Nothing about this was all that complex. “When I started working at Alameda, I don’t think I would have believed you if you told me I would be sending false balance sheets to our lenders or taking customer money, but over time it was something I became more comfortable with,” Caroline Ellison, the former CEO of Alameda and Bankman-Fried’s ex-girlfriend, told the jury, whose members included a nurse, a librarian, an unemployed social worker, and a Metro North conductor.
The trial also revealed that even the “genius” part of his persona was something of a fiction. He gave Alameda an exemption from losing money on the exchange, which meant that customer deposits from FTX were essentially being funneled into the hedge fund to keep it afloat. “He told me a few times to make sure that Alameda’s account is never liquidated on FTX,” Gary Wang, the co-founder and former chief technical officer at FTX, said on the stand. The cover-up, in particular, was downright shambolic. He used Signal to auto-delete his messages but had Ellison write fraudulent balance sheets on a Google spreadsheet where the evidence of the theft was there for all to see. When Danielle Sassoon, the prosecutor, produced the metadata showing Bankman-Fried had viewed the documents, he could no longer deny having no knowledge of them.
By the time Bankman-Fried went before the jurors in late October, they had already heard about his hair, his eccentricities. They had also heard that this persona was part of the scam. Ellison testified that Bankman-Fried told her his unruly appearance would help make him more money. The jurors also saw a news article where he said it was “important for people to think I look crazy.”

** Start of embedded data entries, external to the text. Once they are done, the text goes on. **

(** * gotosafe-social: enum translation, S3 configuration, struct field extraction

    A shallow embedding of three pieces of the repository:

    - [TypeUtils]: the API-model to domain-model translation functions
      [APIVisToVis], [APIMarkerNameToMarkerName] and
      [APIFilterActionToFilterAction];
    - [S3]: [getS3Config] of the vendored go-storage S3 backend;
    - [Structr]: [find_field], [extract_fields] and [deref] of the vendored
      go-structr runtime, over an explicit model of reflect types and of the
      Go heap.

    Integers of fixed width are [Z] with the wrap-around written where the
    source computes; Go strings are [string] (sequences of 8-bit characters);
    byte slices are [list byte]. *)

From Stdlib Require Import ZArith Lia Ascii String.
From Stdlib.Strings Require Import Byte.
From stdpp Require Import base tactics option list gmap strings fin_maps.

Local Open Scope Z_scope.

(* ===================================================================== *)
(** ** internal/typeutils: API model to domain model                      *)
(* ===================================================================== *)

Module TypeUtils.
Section Frontend.

(** The named constants of [apimodel] and [gtsmodel] are declared outside
    the translated file; they are taken as parameters. [apimodel.Visibility],
    [apimodel.MarkerName], [apimodel.FilterAction], [gtsmodel.Visibility] and
    [gtsmodel.MarkerName] are string types (the functions return the
    untyped constant [""] for them); [gtsmodel.FilterAction] is only used
    through its constants. *)
Variables (apimodel_VisibilityPublic apimodel_VisibilityUnlisted
           apimodel_VisibilityPrivate apimodel_VisibilityMutualsOnly
           apimodel_VisibilityDirect : string).
Variables (gtsmodel_VisibilityPublic gtsmodel_VisibilityUnlocked
           gtsmodel_VisibilityFollowersOnly gtsmodel_VisibilityMutualsOnly
           gtsmodel_VisibilityDirect : string).
Variables (apimodel_MarkerNameHome apimodel_MarkerNameNotifications : string).
Variables (gtsmodel_MarkerNameHome gtsmodel_MarkerNameNotifications : string).
Variables (apimodel_FilterActionWarn apimodel_FilterActionHide : string).
Variable gtsmodel_FilterAction : Type.
Variables (gtsmodel_FilterActionNone gtsmodel_FilterActionWarn
           gtsmodel_FilterActionHide : gtsmodel_FilterAction).

(** A Go expression switch tries its cases from top to bottom and the
    function falls through to the final [return] when none matches. *)
Definition APIVisToVis (m : string) : string :=
  if String.eqb m apimodel_VisibilityPublic then gtsmodel_VisibilityPublic
  else if String.eqb m apimodel_VisibilityUnlisted then gtsmodel_VisibilityUnlocked
  else if String.eqb m apimodel_VisibilityPrivate then gtsmodel_VisibilityFollowersOnly
  else if String.eqb m apimodel_VisibilityMutualsOnly then gtsmodel_VisibilityMutualsOnly
  else if String.eqb m apimodel_VisibilityDirect then gtsmodel_VisibilityDirect
  else EmptyString.

Definition APIMarkerNameToMarkerName (m : string) : string :=
  if String.eqb m apimodel_MarkerNameHome then gtsmodel_MarkerNameHome
  else if String.eqb m apimodel_MarkerNameNotifications
       then gtsmodel_MarkerNameNotifications
  else EmptyString.

Definition APIFilterActionToFilterAction (m : string) : gtsmodel_FilterAction :=
  if String.eqb m apimodel_FilterActionWarn then gtsmodel_FilterActionWarn
  else if String.eqb m apimodel_FilterActionHide then gtsmodel_FilterActionHide
  else gtsmodel_FilterActionNone.

(** The enumerated API values, each with the domain value it stands for. *)
Definition visibility_table : list (string * string) :=
  [ (apimodel_VisibilityPublic, gtsmodel_VisibilityPublic);
    (apimodel_VisibilityUnlisted, gtsmodel_VisibilityUnlocked);
    (apimodel_VisibilityPrivate, gtsmodel_VisibilityFollowersOnly);
    (apimodel_VisibilityMutualsOnly, gtsmodel_VisibilityMutualsOnly);
    (apimodel_VisibilityDirect, gtsmodel_VisibilityDirect) ].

His own defense mostly came down to a story about being a little spacey and making some bad decisions, but not doing anything intentionally — this is, criminally — wrong. His attorney, Mark Cohen, argued that “good faith is a complete defense,” and that was the extent of his strongest argument for innocence. You could call this the Michael Lewis defense, leaning into his pretrial reputation. (His other, worse defense was saying that the “Terms of Service” actually gave him permission to take customer money, despite it not saying anything like that. He also made promises under oath before Congress that customer money would not be used improperly. That defense amounted to SBF saying, “I’m innocent because my customers were dumb enough to believe me.”)
But by making the catastrophic decision to testify, Bankman-Fried not only compounded his troubles but laid bare how thin his persona had always been. He was difficult, condescending, and seemingly incapable of answering questions clearly. He also appeared to be able to control his fidgeting, and his eyes were focused and clear — all the endearing tics had suddenly disappeared.
Stripped of his billions, his accolades, and his reputation for brilliance, Bankman-Fried seemed small. “Mr. Bankman-Fried, would you agree that you know how to tell a good story?” Sassoon asked him on cross-examination. “I don’t know,” he replied. “It depends on what metric you use.” Picture him in court as a man bound, wearing a gray and baggy suit, his face somber. The biggest change was the hair. Gone were the wild curls that had given him that aura of a twitchy California genius. What was left was mangled and buzzed at the sideburns, like a helmet. Without all that hair, he looked like a kid too goofy to take seriously, much less trust with a few billion dollars. At that point, though, there was nothing left to hide.